Authorities ban all energy drinks containing alcohol in Lebanon
The Daily Star
BEIRUT: Merchants have four months to comply with a new ban on the import, manufacturing and marketing of all energy drinks containing alcohol, caretaker Economy Minister Nicholas Nahas and caretaker Health Minister Ali Hasan Khalil announced Monday.
The decision follows two years of research which showed that alcohol and stimulants are “very dangerous when taken together,” Nahas told The Daily Star.
The Shura Council was consulted on the matter, and the General Secretariat of the Cabinet agreed to the ban, which was announced Monday.
The ban includes, but is not limited to, alcoholic beverages containing the common stimulants caffeine and taurine. According to the decree, the decision was made based on a suggestion by a committee acting with the Consumer Protection Association.
The combination of alcohol and caffeine has, Nahas said, caused “many casualties” in Lebanon.
While no precise study has been conducted into the number of hospitalizations directly related to the consumption of these beverages, Nahas said he was convinced that they posed a legitimate threat to the Lebanese public.
According to the decision, Lebanese merchants have four months to sell or otherwise dispose of their current stocks of these drinks.

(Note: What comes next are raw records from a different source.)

(* ===== verification/FcgiSendSpec.v ===== *)
(** * Sending a request to a server

    The request the plugin prepares is a sequence of whole records that carry
    the environment of the request, and the events of the socket write exactly
    its bytes, however little the network takes at a time. *)
From stdpp Require Import gmap.
From S2P Require Import Prelude CString MkString MkMemory MkTypes MkToc MkSession MkEpoll MkPlugin MkScheduler MkResponse.
From S2P Require Import FcgiProtocol FcgiChunk FcgiRequest FcgiConfig FcgiFd FcgiContext FcgiEnv FcgiCore FcgiRecv FcgiEvents FcgiRecords.
Local Open Scope Z_scope.

(** ** Records as text *)

Lemma whole_record h j body pad rest :
  header_ok h -> Z.of_nat (length body) = h_body_len h -> Z.of_nat (length pad) = h_body_pad h ->
  whole (header_bytes h ++ j :: body ++ pad ++ rest) = Some (h, (8 + length body + length pad)%nat).
Proof.
  intros Hh Hb Hp. unfold whole, FCGI_HEADER_LEN. rewrite fcgi_read_header_bytes by done. mstep.
  rewrite !length_app. cbn [length header_bytes]. rewrite !length_app. rewrite <- Hb, <- Hp.
  replace (_ <? 8) with false by zb. replace (Z.of_nat _ <? _) with false by zb. do 2 f_equal. lia.
Qed.

Lemma recs_record h j body pad rest rs l :
  header_ok h -> Z.of_nat (length body) = h_body_len h -> Z.of_nat (length pad) = h_body_pad h -> recs rest rs l ->
  recs (header_bytes h ++ j :: body ++ pad ++ rest) ((h, body) :: rs) l.
Proof.
  intros Hh Hb Hp Hr. pose proof (whole_record h j body pad rest Hh Hb Hp) as Hw.
  assert (E : body_of h (header_bytes h ++ j :: body ++ pad ++ rest) = body).
  { unfold body_of. rewrite <- Hb, Nat2Z.id. change (header_bytes h ++ j :: body ++ pad ++ rest) with ((header_bytes h ++ [j]) ++ body ++ pad ++ rest).
    rewrite drop_app_length' by done. now rewrite take_app_length. }
  rewrite <- E at 2. eapply recs_cons; [exact Hw|].
  replace (drop _ _) with rest; [done|].
  change (header_bytes h ++ j :: body ++ pad ++ rest) with ((header_bytes h ++ [j]) ++ body ++ pad ++ rest).
  rewrite !app_assoc, drop_app_length'; [done|]. rewrite !length_app. cbn. lia.
Qed.

Lemma padding_range n : 0 <= padding_of n < 8.
Proof. unfold padding_of. rewrite (Z.land_ones _ 3) by lia. apply Z.mod_pos_bound. lia. Qed.

(** A buffer as what is at its beginning and the rest. *)
Lemma cut_at (n : nat) (b : bytes) : (n <= length b)%nat -> exists x y, b = x ++ y /\ length x = n /\ length y = (length b - n)%nat.
Proof. intros H. exists (take n b), (drop n b). rewrite take_drop, length_take, length_drop. split; [done|lia]. Qed.

Lemma cut_header (b : bytes) : (8 <= length b)%nat -> exists x j y, b = x ++ j :: y /\ length x = 7%nat /\ length y = (length b - 8)%nat.
Proof.
  intros H. destruct (cut_at 7 b) as (x & y & -> & Hx & Hy); [lia|]. rewrite length_app in *.
  destruct y as [|j y]; [cbn in *; lia|]. exists x, j, y. cbn in *. split; [done|]. lia.
Qed.

(** A header is written over seven bytes. *)
Lemma put_header (a x c : bytes) j h off :
  off = Z.of_nat (length a) -> length x = 7%nat ->
  fcgi_write_header (a ++ x ++ j :: c) off h = Some (a ++ header_bytes h ++ j :: c, FCGI_HEADER_LEN).
Proof. intros. now apply fcgi_write_header_run. Qed.

Lemma has_room_true pos : 0 <= pos < PREPARE_LEN - 8 -> has_room pos = true.
Proof. unfold has_room, PREPARE_LEN, FCGI_HEADER_LEN. intros H. rewrite u64_small by lia. zb. Qed.

Section Prepare.
Context `{env : Env} `{globals : FcgiGlobals}.

Definition begin_body (keep_alive : Z) : bytes := [0; 1; if keep_alive =? 0 then 0 else FCGI_KEEP_CONN].

(** Lengths of what was put together. *)
Ltac lens :=
  unfold begin_body, FCGI_HEADER_LEN, FCGI_BEGIN_BODY_LEN in *;
  rewrite ?length_app in *; cbn [length header_bytes app] in *; rewrite ?length_app in *; cbn [length] in *; lia.

Definition no_stdin (req_id : Z) : fcgi_header := record_header FCGI_STDIN req_id 0 0.

(** What the parameters leave in the buffer, with [text] the environment; [j]s
    are bytes that nothing was written to. *)
Definition params_layout (req_id keep_alive : Z) (text pad junk : bytes) (j1 j2 j3 : Z) : bytes :=
  header_bytes (record_header FCGI_BEGIN_REQUEST req_id FCGI_BEGIN_BODY_LEN 0) ++ j1 :: (begin_body keep_alive ++ junk) ++ [] ++
  header_bytes (record_header FCGI_PARAMS req_id (Z.of_nat (length text)) (Z.of_nat (length pad))) ++ j2 :: text ++ pad ++
  header_bytes (record_header FCGI_PARAMS req_id 0 0) ++ [j3].

Lemma length_params_layout req_id keep_alive text pad junk j1 j2 j3 : length junk = 5%nat ->
  length (params_layout req_id keep_alive text pad junk j1 j2 j3) = (32 + length text + length pad)%nat.
Proof.
  intros Hj. unfold params_layout, begin_body.
  repeat (rewrite ?length_app; cbn [length header_bytes app]). lia.
Qed.

(** The environment is written from the position 24 on. *)
Lemma env_room pre x4 cs sr t : env_ready getsockname getpeername inet_ntop cs sr t ->
  length pre = 24%nat -> length x4 = 4072%nat -> Z.of_nat (length (params_text (env_text t))) <= 4000 ->
  exists b', fcgi_env_write getsockname getpeername inet_ntop (pre ++ x4) 24 (PREPARE_LEN - 24) cs sr =
      Some (pre ++ params_text (env_text t) ++ b', Z.of_nat (length (params_text (env_text t)))) /\
    length b' = (4072 - length (params_text (env_text t)))%nat.
Proof.
  intros Hready Hpre Hx4 Hfit.
  destruct (fcgi_env_write_run getsockname getpeername inet_ntop pre x4 cs sr t Hready) as (b' & k & Hrun & Hl & Hall & _); [lia|].
  cbv zeta in Hrun. rewrite Hall in Hrun, Hl by lia. rewrite Hpre, Hx4 in Hrun. exists b'. split; [exact Hrun|lia].
Qed.

Lemma prepare_params_run (b : bytes) req_id keep_alive cs sr t :
  length b = 4096%nat -> env_ready getsockname getpeername inet_ntop cs sr t -> Z.of_nat (length (params_text (env_text t))) <= 4000 ->
  exists pad junk j1 j2 j3 rest,
    prepare_params b req_id keep_alive cs sr =
      Some (Some (params_layout req_id keep_alive (params_text (env_text t)) pad junk j1 j2 j3 ++ rest,
                  Z.of_nat (length (params_layout req_id keep_alive (params_text (env_text t)) pad junk j1 j2 j3)))) /\
    Z.of_nat (length pad) = padding_of (Z.of_nat (length (params_text (env_text t)))) /\ length junk = 5%nat /\
    (length (params_layout req_id keep_alive (params_text (env_text t)) pad junk j1 j2 j3) + length rest = 4096)%nat.
Proof.
  intros Hb Hready Hfit. set (text := params_text (env_text t)) in *. pose proof (padding_range (Z.of_nat (length text))) as Hpad.
  destruct (cut_header b) as (x1 & j1 & b1 & -> & Hx1 & Hb1); [lia|].
  destruct (cut_at 3 b1) as (x2 & b2 & -> & Hx2 & Hb2); [lens|].
  destruct (cut_at 5 b2) as (junk & b3 & -> & Hjunk & Hb3); [lens|].
  destruct (cut_header b3) as (x3 & j2 & b4 & -> & Hx3 & Hb4); [lens|].
  set (h1 := record_header FCGI_BEGIN_REQUEST req_id FCGI_BEGIN_BODY_LEN 0).
  destruct (env_room (header_bytes h1 ++ [j1] ++ begin_body keep_alive ++ junk ++ x3 ++ [j2]) b4 cs sr t Hready) as (b' & Henv & Hb');
    [lens|lens|done|]. fold text in Henv, Hb'.
  destruct (cut_at (Z.to_nat (padding_of (Z.of_nat (length text)))) b') as (pad & b5 & -> & Hp & Hb5); [lia|].
  destruct (cut_header b5) as (x5 & j3 & rest & -> & Hx5 & Hrest); [lens|].
  exists pad, junk, j1, j2, j3, rest. rewrite length_params_layout by done.
  split; [|split; [lia|split; [done|lens]]]. unfold prepare_params. cbv zeta.
  rewrite has_room_true by (unfold PREPARE_LEN; lia). cbn [negb].
  pose proof (put_header [] x1 (x2 ++ junk ++ x3 ++ j2 :: b4) j1 h1 0 eq_refl Hx1) as E1. cbn [app] in E1. fold h1. rewrite E1. mstep. rewrite has_room_true by (unfold PREPARE_LEN, FCGI_HEADER_LEN; lia). cbn [negb].
  fold h1. replace (fcgi_write_begin_req_body _ _ _) with
    (Some ((header_bytes h1 ++ [j1]) ++ begin_body keep_alive ++ junk ++ x3 ++ j2 :: b4, FCGI_BEGIN_BODY_LEN)).
  2:{ unfold fcgi_write_begin_req_body. symmetry. cbn [app].
      change (header_bytes h1 ++ j1 :: x2 ++ junk ++ x3 ++ j2 :: b4) with ((header_bytes h1 ++ [j1]) ++ x2 ++ junk ++ x3 ++ j2 :: b4).
      rewrite (bwrite_app (header_bytes h1 ++ [j1]) x2) by done. reflexivity. }
  mstep. change (0 + FCGI_HEADER_LEN + FCGI_BEGIN_BODY_LEN + FCGI_HEADER_LEN) with 24.
  replace ((header_bytes h1 ++ [j1]) ++ begin_body keep_alive ++ junk ++ x3 ++ j2 :: b4)
    with ((header_bytes h1 ++ [j1] ++ begin_body keep_alive ++ junk ++ x3 ++ [j2]) ++ b4) by (rewrite <- !app_assoc; reflexivity).
  rewrite Henv. mstep.
  replace ((header_bytes h1 ++ [j1] ++ begin_body keep_alive ++ junk ++ x3 ++ [j2]) ++ text ++ pad ++ x5 ++ j3 :: rest)
    with ((header_bytes h1 ++ [j1] ++ begin_body keep_alive ++ junk) ++ x3 ++ j2 :: text ++ pad ++ x5 ++ j3 :: rest)
    by (rewrite <- !app_assoc; reflexivity).
  rewrite put_header by (lens || done). mstep.
  rewrite u16_small by lia. rewrite has_room_true by (unfold PREPARE_LEN; lia). cbn [negb].
  set (h2 := record_header FCGI_PARAMS req_id _ _).
  replace ((header_bytes h1 ++ [j1] ++ begin_body keep_alive ++ junk) ++ header_bytes h2 ++ j2 :: text ++ pad ++ x5 ++ j3 :: rest)
    with ((header_bytes h1 ++ [j1] ++ begin_body keep_alive ++ junk ++ header_bytes h2 ++ [j2] ++ text ++ pad) ++ x5 ++ j3 :: rest)
    by (rewrite <- !app_assoc; reflexivity).
  rewrite put_header by (lens || done). mstep.
  do 2 f_equal. f_equal; [|unfold FCGI_HEADER_LEN; lia].
  unfold params_layout. fold h1. replace (Z.of_nat (length pad)) with (padding_of (Z.of_nat (length text))) by lia. fold h2.
  do 3 (rewrite <- ?app_assoc; cbn [app]). reflexivity.
Qed.

(** ** The whole request *)

Definition request_layout (req_id keep_alive : Z) (text pad junk : bytes) (j1 j2 j3 j4 : Z) : bytes :=
  params_layout req_id keep_alive text pad junk j1 j2 j3 ++ header_bytes (no_stdin req_id) ++ [j4].

(** The records a server is sent for a request without a body. *)
Definition request_records (req_id keep_alive : Z) (text junk : bytes) : list (fcgi_header * bytes) :=
  [ (record_header FCGI_BEGIN_REQUEST req_id FCGI_BEGIN_BODY_LEN 0, begin_body keep_alive ++ junk);
    (record_header FCGI_PARAMS req_id (Z.of_nat (length text)) (padding_of (Z.of_nat (length text))), text);
    (record_header FCGI_PARAMS req_id 0 0, []);
    (no_stdin req_id, []) ].

Lemma record_header_ok type req_id n pad : 0 <= type < 256 -> 0 <= req_id < 65536 -> 0 <= n < 65536 -> 0 <= pad < 256 ->
  header_ok (record_header type req_id n pad).
Proof. intros. now split. Qed.

Lemma request_layout_recs req_id keep_alive text pad junk j1 j2 j3 j4 :
  0 <= req_id < 65536 -> (length text <= 4000)%nat -> length junk = 5%nat -> Z.of_nat (length pad) = padding_of (Z.of_nat (length text)) ->
  recs (request_layout req_id keep_alive text pad junk j1 j2 j3 j4) (request_records req_id keep_alive text junk) [].
Proof.
  intros Hid Ht Hj Hp. pose proof (padding_range (Z.of_nat (length text))). unfold request_layout, params_layout, request_records, no_stdin.
  replace (Z.of_nat (length pad)) with (padding_of (Z.of_nat (length text))) by lia.
  do 5 (rewrite <- ?app_assoc; cbn [app]).
  change (begin_body keep_alive ++ junk ++ ?x) with (begin_body keep_alive ++ junk ++ [] ++ x).
  rewrite (app_assoc (begin_body keep_alive)).
  apply recs_record; [apply record_header_ok; done || lia|cbn; lens|done|].
  apply recs_record; [apply record_header_ok; done || lia|done|cbn; lia|].
  change [j4] with (j4 :: [] ++ [] ++ []). change (j3 :: ?x) with (j3 :: [] ++ [] ++ x).
  apply recs_record; [apply record_header_ok; done || lia|done|done|].
  apply recs_record; [apply record_header_ok; done || lia|done|done|]. now apply recs_end.
Qed.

“There is a business implication. We don’t want to harm people,” Nahas said of the decision to include a four-month buffer period in the decree.
Alcoholic energy drinks such as XXL, which contains vodka, caffeine and taurine, have become staples at corner stores and gas stations around Beirut. XXL’s Lebanon Facebook page has garnered over 76,000 likes.
Nahas said the combination of alcohol and chemical stimulants posed a “real threat” to consumers, and the decision follows similar steps taken by governments across the world. The Food and Drug Administration, America’s national consumer protection agency, has declared caffeine an “unsafe ... additive” in alcoholic beverages.
The decree applies only to prepackaged alcoholic energy drinks, Nahas said. Individuals, for example, can still lawfully order a “vodka red bull” at any Lebanese bar.
Mixing caffeine and alcohol “should be forbidden” in bars, he said, but added that his ministry did not have the authority to make such a decree.
“If you want to mix in your house, that is not forbidden,” he said.